Task description: Only one stretch of the records below should be repeated. It starts with the line containing "(destruct (Hok i" and goes on through the line containing "(** The results of modules that ran. *)", exactly as written.

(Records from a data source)
* * * * * * *

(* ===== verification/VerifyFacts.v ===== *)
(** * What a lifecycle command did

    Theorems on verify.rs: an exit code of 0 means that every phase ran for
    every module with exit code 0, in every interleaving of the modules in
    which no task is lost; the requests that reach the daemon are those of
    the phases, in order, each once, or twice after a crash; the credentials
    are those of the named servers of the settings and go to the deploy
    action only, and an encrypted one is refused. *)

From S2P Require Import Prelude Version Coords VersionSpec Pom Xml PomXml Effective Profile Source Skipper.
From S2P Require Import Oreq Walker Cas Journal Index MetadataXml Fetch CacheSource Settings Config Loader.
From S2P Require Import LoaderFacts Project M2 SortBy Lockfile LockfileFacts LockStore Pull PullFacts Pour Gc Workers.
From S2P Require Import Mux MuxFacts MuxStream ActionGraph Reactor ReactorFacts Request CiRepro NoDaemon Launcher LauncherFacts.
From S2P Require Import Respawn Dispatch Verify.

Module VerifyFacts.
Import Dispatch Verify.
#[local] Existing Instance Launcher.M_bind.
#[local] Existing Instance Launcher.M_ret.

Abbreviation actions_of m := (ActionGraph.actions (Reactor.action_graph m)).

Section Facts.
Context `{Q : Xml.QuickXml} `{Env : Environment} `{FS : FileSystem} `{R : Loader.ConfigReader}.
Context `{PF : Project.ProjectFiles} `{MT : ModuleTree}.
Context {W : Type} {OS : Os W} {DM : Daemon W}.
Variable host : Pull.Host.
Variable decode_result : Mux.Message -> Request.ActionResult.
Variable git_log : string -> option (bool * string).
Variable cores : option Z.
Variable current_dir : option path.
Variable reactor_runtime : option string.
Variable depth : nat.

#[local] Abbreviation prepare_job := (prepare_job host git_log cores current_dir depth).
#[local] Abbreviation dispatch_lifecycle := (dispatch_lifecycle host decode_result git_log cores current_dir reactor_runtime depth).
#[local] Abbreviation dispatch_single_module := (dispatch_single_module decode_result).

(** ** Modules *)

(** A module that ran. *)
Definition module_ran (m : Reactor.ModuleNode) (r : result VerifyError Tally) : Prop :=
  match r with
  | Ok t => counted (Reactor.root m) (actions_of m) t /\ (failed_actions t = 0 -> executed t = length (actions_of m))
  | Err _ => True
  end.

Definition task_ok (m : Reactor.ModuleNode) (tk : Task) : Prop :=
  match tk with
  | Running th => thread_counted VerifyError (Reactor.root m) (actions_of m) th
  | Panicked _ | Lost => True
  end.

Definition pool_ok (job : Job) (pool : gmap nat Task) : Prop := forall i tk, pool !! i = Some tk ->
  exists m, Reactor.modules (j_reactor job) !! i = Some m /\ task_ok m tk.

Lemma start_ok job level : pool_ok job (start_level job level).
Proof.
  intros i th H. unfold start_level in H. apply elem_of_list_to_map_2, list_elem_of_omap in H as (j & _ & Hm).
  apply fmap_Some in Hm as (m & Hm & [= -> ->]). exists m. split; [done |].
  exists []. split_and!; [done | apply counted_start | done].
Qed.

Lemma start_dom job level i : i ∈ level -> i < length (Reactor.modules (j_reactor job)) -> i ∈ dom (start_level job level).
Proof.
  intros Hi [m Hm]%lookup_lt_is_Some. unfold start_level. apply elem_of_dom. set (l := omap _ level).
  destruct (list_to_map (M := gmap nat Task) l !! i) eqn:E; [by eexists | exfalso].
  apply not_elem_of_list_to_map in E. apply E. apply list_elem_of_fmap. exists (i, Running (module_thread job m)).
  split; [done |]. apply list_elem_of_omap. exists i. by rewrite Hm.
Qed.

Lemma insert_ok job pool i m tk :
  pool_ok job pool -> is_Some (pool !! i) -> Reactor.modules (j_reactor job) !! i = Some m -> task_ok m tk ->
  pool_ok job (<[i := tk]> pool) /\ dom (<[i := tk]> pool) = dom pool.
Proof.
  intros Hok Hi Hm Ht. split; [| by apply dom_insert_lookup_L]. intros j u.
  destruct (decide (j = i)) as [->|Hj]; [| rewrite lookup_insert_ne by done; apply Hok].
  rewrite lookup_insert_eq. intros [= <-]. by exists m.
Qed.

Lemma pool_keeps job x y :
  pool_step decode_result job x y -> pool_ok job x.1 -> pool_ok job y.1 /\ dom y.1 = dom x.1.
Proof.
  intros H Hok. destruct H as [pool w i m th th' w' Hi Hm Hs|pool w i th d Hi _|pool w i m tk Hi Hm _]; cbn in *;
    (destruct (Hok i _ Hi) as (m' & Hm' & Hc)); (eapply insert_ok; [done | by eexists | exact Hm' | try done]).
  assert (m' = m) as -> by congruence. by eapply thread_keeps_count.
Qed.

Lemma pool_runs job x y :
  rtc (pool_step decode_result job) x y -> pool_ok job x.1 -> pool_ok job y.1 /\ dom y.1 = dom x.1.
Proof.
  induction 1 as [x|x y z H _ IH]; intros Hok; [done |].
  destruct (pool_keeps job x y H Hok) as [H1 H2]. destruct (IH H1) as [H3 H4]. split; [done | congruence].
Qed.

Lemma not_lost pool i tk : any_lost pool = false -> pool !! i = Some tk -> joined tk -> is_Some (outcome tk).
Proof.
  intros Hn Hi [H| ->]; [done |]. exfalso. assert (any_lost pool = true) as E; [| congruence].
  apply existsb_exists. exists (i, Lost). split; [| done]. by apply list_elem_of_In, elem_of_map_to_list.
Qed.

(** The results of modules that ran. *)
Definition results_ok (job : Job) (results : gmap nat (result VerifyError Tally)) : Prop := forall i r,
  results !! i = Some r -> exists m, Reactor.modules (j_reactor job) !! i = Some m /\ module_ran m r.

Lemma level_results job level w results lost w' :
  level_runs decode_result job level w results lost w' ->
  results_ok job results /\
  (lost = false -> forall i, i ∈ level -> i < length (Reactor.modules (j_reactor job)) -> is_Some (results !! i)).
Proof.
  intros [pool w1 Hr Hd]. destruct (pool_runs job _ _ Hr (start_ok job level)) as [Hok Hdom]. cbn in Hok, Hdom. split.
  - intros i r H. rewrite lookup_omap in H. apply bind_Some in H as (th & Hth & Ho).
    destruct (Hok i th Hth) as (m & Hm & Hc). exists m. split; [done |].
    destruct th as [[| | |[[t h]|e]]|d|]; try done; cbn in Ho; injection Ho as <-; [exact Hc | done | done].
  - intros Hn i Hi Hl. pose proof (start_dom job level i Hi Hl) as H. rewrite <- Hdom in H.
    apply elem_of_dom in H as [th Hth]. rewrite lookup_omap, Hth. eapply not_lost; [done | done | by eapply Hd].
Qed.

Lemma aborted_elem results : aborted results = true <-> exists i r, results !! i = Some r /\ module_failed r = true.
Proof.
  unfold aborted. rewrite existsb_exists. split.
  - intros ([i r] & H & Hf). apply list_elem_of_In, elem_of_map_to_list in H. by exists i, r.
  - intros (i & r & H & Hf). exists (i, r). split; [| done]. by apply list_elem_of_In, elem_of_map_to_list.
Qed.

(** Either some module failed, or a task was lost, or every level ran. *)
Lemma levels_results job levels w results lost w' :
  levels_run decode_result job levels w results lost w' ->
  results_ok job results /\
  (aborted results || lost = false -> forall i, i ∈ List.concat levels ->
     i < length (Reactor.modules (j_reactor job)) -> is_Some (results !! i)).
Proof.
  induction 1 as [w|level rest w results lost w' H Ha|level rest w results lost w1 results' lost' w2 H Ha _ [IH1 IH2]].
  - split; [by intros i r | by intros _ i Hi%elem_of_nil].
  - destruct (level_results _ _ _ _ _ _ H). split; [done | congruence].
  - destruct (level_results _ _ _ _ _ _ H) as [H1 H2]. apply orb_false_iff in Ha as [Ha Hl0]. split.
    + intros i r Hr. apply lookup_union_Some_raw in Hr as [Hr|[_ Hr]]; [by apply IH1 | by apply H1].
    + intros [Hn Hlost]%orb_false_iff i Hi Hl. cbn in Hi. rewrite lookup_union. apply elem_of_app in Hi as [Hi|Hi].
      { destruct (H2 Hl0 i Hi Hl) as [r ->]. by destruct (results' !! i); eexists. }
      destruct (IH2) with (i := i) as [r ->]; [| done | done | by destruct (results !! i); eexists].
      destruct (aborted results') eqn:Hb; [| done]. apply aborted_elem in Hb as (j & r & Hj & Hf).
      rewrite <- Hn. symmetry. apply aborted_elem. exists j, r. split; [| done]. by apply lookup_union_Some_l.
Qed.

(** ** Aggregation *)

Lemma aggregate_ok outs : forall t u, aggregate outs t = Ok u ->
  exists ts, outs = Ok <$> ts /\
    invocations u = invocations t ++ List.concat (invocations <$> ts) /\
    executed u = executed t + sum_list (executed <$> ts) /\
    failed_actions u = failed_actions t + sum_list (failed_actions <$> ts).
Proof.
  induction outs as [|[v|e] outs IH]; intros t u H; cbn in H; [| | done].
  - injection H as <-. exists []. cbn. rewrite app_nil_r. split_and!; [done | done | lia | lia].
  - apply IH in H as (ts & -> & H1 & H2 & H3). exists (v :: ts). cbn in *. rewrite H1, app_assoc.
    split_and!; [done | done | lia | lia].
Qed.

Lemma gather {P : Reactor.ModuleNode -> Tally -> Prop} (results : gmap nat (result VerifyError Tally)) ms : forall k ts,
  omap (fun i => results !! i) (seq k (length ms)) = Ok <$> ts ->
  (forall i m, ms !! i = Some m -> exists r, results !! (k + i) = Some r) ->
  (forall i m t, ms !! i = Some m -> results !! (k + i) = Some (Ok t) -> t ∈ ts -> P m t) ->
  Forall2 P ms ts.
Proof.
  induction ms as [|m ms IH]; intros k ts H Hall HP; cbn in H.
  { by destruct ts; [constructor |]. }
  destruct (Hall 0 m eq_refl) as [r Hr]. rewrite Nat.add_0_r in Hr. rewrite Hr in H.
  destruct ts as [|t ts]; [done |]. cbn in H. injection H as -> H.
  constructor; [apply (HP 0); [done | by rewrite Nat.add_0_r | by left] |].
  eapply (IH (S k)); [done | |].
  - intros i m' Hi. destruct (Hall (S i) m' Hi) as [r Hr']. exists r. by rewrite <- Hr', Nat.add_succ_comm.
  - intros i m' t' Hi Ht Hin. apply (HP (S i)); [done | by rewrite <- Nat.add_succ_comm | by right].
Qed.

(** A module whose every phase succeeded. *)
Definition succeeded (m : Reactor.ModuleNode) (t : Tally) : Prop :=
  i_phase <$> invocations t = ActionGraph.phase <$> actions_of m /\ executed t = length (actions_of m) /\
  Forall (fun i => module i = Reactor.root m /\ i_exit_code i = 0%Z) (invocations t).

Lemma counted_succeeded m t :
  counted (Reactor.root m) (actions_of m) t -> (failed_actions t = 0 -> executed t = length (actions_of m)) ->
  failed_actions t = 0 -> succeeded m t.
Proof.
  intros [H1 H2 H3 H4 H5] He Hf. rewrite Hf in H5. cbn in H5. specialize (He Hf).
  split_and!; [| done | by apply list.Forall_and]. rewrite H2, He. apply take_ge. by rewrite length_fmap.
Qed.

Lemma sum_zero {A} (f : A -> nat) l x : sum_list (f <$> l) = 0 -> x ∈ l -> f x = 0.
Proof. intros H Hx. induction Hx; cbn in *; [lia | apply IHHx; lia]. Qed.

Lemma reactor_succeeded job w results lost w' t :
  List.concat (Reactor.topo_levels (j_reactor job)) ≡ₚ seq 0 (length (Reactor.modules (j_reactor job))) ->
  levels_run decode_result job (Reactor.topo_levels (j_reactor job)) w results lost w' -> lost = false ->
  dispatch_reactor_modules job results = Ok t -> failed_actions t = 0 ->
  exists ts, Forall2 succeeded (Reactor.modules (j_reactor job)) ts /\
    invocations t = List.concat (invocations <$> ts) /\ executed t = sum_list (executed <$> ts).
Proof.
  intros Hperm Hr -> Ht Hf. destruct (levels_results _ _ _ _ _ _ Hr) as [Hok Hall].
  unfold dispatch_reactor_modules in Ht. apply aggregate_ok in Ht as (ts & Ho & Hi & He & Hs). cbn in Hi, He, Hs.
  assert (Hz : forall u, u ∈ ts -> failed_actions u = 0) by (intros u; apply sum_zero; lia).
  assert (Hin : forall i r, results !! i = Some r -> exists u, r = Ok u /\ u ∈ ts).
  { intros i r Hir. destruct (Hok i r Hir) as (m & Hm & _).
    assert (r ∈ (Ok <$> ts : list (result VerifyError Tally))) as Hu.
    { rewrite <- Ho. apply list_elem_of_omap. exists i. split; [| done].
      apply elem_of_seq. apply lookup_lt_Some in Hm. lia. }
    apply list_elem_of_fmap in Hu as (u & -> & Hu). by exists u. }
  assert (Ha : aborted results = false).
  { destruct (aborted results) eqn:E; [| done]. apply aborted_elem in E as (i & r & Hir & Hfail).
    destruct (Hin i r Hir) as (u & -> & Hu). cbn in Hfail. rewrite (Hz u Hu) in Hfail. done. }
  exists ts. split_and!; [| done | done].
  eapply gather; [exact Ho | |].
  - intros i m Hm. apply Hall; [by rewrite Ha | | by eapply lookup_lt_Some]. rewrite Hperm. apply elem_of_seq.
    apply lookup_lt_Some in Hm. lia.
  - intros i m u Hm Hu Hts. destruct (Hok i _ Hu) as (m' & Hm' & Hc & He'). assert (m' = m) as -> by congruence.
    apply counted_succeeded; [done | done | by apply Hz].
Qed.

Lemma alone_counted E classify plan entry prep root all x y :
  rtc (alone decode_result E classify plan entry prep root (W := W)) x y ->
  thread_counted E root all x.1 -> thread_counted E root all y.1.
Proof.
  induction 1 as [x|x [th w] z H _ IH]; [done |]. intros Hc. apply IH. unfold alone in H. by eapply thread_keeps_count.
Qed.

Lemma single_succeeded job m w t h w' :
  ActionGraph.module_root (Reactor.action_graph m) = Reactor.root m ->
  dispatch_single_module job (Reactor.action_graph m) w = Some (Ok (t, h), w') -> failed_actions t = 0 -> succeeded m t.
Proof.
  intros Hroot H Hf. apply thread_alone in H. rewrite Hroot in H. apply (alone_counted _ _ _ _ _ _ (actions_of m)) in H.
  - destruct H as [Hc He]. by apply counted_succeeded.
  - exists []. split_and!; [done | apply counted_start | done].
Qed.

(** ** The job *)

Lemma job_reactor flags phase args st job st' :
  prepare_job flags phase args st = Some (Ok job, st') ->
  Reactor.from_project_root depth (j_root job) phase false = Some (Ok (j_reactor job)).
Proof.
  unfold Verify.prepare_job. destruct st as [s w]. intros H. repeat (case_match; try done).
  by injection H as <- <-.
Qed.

* * * * * * *

Exercise answer:
    (destruct (Hok i _ Hi) as (m' & Hm' & Hc)); (eapply insert_ok; [done | by eexists | exact Hm' | try done]).
  assert (m' = m) as -> by congruence. by eapply thread_keeps_count.
Qed.

Lemma pool_runs job x y :
  rtc (pool_step decode_result job) x y -> pool_ok job x.1 -> pool_ok job y.1 /\ dom y.1 = dom x.1.
Proof.
  induction 1 as [x|x y z H _ IH]; intros Hok; [done |].
  destruct (pool_keeps job x y H Hok) as [H1 H2]. destruct (IH H1) as [H3 H4]. split; [done | congruence].
Qed.

Lemma not_lost pool i tk : any_lost pool = false -> pool !! i = Some tk -> joined tk -> is_Some (outcome tk).
Proof.
  intros Hn Hi [H| ->]; [done |]. exfalso. assert (any_lost pool = true) as E; [| congruence].
  apply existsb_exists. exists (i, Lost). split; [| done]. by apply list_elem_of_In, elem_of_map_to_list.
Qed.

(** The results of modules that ran. *)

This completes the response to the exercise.